What the task asks | The expected answer is the set of lines in the data below between the line holding "(** [c.isspace()] for" and the line holding "(** [s.lower()]. *)", inclusive, written out exactly.

[Stored items]
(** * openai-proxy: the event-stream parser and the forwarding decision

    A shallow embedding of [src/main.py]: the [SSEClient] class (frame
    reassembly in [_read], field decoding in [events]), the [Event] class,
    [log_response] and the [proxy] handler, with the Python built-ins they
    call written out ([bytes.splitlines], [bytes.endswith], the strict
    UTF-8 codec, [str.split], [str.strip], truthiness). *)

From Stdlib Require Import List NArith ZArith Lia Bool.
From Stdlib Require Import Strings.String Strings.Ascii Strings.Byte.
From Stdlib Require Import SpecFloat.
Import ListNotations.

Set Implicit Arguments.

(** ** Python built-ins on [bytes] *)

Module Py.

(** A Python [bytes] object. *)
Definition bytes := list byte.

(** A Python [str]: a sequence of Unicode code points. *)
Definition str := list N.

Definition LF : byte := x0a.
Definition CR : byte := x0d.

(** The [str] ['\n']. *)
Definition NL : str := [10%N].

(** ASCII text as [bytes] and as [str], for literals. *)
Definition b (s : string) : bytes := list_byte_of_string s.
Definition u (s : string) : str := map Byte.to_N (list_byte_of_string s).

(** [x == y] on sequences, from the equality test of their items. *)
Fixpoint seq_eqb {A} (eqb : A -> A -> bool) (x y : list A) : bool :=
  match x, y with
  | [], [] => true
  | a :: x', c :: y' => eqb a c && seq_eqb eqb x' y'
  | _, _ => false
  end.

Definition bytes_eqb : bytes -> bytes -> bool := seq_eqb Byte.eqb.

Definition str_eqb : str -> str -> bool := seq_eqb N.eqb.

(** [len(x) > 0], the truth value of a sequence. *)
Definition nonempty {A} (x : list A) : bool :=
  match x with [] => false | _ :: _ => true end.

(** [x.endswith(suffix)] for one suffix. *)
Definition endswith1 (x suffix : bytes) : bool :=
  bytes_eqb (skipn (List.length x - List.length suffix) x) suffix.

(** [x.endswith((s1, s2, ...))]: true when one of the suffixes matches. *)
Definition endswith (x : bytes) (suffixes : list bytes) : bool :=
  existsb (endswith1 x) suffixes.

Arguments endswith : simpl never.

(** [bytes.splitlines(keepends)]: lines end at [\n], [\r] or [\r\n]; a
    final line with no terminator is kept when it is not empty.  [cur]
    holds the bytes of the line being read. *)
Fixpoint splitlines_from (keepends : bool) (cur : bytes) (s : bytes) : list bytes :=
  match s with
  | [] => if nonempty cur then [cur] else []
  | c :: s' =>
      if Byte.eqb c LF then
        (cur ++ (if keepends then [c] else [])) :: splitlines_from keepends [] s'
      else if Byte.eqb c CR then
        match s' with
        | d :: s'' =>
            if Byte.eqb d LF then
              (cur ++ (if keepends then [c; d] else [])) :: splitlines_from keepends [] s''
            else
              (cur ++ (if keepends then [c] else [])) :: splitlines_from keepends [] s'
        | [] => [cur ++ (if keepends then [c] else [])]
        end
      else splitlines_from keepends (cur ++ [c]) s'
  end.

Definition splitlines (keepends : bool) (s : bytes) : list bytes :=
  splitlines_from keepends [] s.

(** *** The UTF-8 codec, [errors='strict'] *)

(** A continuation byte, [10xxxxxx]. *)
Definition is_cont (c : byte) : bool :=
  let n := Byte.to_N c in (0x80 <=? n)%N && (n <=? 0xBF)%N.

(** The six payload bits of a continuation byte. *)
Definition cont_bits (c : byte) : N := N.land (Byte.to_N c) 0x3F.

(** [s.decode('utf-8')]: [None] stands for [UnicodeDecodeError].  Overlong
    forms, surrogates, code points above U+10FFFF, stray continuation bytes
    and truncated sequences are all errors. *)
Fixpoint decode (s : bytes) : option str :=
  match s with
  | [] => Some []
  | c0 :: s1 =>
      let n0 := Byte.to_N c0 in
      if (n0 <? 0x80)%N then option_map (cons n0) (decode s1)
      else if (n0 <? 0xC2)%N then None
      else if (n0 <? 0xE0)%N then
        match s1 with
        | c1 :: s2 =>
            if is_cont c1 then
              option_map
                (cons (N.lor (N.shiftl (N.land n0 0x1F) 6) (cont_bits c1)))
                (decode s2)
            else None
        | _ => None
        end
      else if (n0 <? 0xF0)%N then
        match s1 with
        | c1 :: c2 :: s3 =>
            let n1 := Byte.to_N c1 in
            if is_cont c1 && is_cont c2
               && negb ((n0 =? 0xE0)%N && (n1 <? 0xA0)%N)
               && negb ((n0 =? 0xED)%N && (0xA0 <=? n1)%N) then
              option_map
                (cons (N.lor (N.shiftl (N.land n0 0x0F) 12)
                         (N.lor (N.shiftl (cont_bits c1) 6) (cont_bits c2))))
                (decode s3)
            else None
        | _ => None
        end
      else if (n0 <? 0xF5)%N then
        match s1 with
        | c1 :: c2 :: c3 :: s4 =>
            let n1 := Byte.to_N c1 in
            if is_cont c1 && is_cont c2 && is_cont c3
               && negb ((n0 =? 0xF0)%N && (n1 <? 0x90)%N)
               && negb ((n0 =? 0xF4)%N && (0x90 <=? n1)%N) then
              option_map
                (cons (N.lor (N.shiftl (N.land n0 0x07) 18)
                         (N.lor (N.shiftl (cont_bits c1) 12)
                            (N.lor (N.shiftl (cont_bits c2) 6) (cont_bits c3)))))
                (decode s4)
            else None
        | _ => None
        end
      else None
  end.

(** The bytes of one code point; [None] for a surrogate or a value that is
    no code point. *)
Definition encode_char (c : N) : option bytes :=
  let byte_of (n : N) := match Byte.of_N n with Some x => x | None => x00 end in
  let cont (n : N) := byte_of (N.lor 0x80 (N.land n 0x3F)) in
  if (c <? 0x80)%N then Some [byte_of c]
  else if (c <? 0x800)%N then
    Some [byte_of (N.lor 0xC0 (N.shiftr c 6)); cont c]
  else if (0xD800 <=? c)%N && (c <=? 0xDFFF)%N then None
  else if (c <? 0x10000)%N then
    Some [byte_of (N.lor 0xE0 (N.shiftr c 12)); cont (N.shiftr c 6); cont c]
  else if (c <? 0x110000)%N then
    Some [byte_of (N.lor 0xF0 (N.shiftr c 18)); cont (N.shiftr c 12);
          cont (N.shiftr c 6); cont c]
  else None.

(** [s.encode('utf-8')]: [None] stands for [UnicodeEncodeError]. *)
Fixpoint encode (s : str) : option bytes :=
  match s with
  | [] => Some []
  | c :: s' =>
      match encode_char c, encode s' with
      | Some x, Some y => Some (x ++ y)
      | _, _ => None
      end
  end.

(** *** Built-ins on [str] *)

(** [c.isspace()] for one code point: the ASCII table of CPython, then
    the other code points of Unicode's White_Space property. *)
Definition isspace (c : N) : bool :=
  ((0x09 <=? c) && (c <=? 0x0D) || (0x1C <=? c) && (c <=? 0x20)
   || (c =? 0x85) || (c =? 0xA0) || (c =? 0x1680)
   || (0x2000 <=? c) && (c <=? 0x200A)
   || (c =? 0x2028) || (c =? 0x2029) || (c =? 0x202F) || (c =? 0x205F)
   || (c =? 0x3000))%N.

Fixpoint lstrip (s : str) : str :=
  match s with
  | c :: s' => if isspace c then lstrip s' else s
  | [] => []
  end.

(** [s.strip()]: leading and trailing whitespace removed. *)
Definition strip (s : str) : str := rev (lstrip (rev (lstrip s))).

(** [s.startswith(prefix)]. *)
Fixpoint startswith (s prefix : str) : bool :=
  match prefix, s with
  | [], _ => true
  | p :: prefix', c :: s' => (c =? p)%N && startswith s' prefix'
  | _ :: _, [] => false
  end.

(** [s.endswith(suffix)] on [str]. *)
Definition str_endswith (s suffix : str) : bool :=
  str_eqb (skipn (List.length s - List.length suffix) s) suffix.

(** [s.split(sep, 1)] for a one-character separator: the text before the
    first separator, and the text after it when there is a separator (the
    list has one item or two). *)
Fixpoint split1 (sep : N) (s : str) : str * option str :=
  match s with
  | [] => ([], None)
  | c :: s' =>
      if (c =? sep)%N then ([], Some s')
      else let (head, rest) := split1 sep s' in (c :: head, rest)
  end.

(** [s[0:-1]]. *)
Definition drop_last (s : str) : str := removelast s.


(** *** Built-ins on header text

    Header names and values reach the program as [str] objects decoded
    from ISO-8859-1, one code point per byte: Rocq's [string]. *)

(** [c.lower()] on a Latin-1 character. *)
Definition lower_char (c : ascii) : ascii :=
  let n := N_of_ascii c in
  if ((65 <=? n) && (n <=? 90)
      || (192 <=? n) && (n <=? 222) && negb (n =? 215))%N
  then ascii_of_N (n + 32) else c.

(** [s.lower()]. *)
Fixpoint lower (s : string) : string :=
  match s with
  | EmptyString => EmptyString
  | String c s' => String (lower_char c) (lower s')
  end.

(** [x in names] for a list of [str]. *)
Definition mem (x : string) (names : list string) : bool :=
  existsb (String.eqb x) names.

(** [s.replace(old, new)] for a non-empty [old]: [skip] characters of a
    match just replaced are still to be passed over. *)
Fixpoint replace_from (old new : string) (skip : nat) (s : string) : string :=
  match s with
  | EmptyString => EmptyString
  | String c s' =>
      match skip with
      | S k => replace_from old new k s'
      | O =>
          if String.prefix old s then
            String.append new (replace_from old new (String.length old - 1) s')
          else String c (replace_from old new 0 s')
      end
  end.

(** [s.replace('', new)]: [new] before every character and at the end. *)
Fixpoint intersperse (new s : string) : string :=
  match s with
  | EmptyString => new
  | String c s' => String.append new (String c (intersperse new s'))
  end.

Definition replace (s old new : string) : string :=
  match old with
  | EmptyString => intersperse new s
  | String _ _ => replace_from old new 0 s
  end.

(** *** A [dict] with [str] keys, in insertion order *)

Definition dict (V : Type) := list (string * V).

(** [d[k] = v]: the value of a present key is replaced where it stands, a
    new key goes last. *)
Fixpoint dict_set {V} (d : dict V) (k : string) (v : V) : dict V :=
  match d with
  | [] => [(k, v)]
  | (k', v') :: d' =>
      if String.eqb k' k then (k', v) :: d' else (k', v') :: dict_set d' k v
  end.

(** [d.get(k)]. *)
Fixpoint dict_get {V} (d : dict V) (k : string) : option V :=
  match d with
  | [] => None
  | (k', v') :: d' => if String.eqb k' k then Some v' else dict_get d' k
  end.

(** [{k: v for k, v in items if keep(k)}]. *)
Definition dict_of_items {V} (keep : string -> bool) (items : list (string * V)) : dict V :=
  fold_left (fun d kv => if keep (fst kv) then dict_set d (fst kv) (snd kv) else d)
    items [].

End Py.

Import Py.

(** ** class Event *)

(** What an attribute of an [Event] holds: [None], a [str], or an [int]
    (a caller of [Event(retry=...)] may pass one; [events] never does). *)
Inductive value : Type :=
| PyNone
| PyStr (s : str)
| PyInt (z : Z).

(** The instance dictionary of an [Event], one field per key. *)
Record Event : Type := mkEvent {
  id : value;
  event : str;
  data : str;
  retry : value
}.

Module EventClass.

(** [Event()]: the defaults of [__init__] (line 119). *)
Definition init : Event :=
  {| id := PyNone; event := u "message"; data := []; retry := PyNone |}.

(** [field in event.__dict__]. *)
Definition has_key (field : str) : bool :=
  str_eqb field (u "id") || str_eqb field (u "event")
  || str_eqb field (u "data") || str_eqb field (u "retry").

The answer |
(** [c.isspace()] for one code point: the ASCII table of CPython, then
    the other code points of Unicode's White_Space property. *)
Definition isspace (c : N) : bool :=
  ((0x09 <=? c) && (c <=? 0x0D) || (0x1C <=? c) && (c <=? 0x20)
   || (c =? 0x85) || (c =? 0xA0) || (c =? 0x1680)
   || (0x2000 <=? c) && (c <=? 0x200A)
   || (c =? 0x2028) || (c =? 0x2029) || (c =? 0x202F) || (c =? 0x205F)
   || (c =? 0x3000))%N.

Fixpoint lstrip (s : str) : str :=
  match s with
  | c :: s' => if isspace c then lstrip s' else s
  | [] => []
  end.

(** [s.strip()]: leading and trailing whitespace removed. *)
Definition strip (s : str) : str := rev (lstrip (rev (lstrip s))).

(** [s.startswith(prefix)]. *)
Fixpoint startswith (s prefix : str) : bool :=
  match prefix, s with
  | [], _ => true
  | p :: prefix', c :: s' => (c =? p)%N && startswith s' prefix'
  | _ :: _, [] => false
  end.

(** [s.endswith(suffix)] on [str]. *)
Definition str_endswith (s suffix : str) : bool :=
  str_eqb (skipn (List.length s - List.length suffix) s) suffix.

(** [s.split(sep, 1)] for a one-character separator: the text before the
    first separator, and the text after it when there is a separator (the
    list has one item or two). *)
Fixpoint split1 (sep : N) (s : str) : str * option str :=
  match s with
  | [] => ([], None)
  | c :: s' =>
      if (c =? sep)%N then ([], Some s')
      else let (head, rest) := split1 sep s' in (c :: head, rest)
  end.

(** [s[0:-1]]. *)
Definition drop_last (s : str) : str := removelast s.


(** *** Built-ins on header text

    Header names and values reach the program as [str] objects decoded
    from ISO-8859-1, one code point per byte: Rocq's [string]. *)

(** [c.lower()] on a Latin-1 character. *)
Definition lower_char (c : ascii) : ascii :=
  let n := N_of_ascii c in
  if ((65 <=? n) && (n <=? 90)
      || (192 <=? n) && (n <=? 222) && negb (n =? 215))%N
  then ascii_of_N (n + 32) else c.

(** [s.lower()]. *)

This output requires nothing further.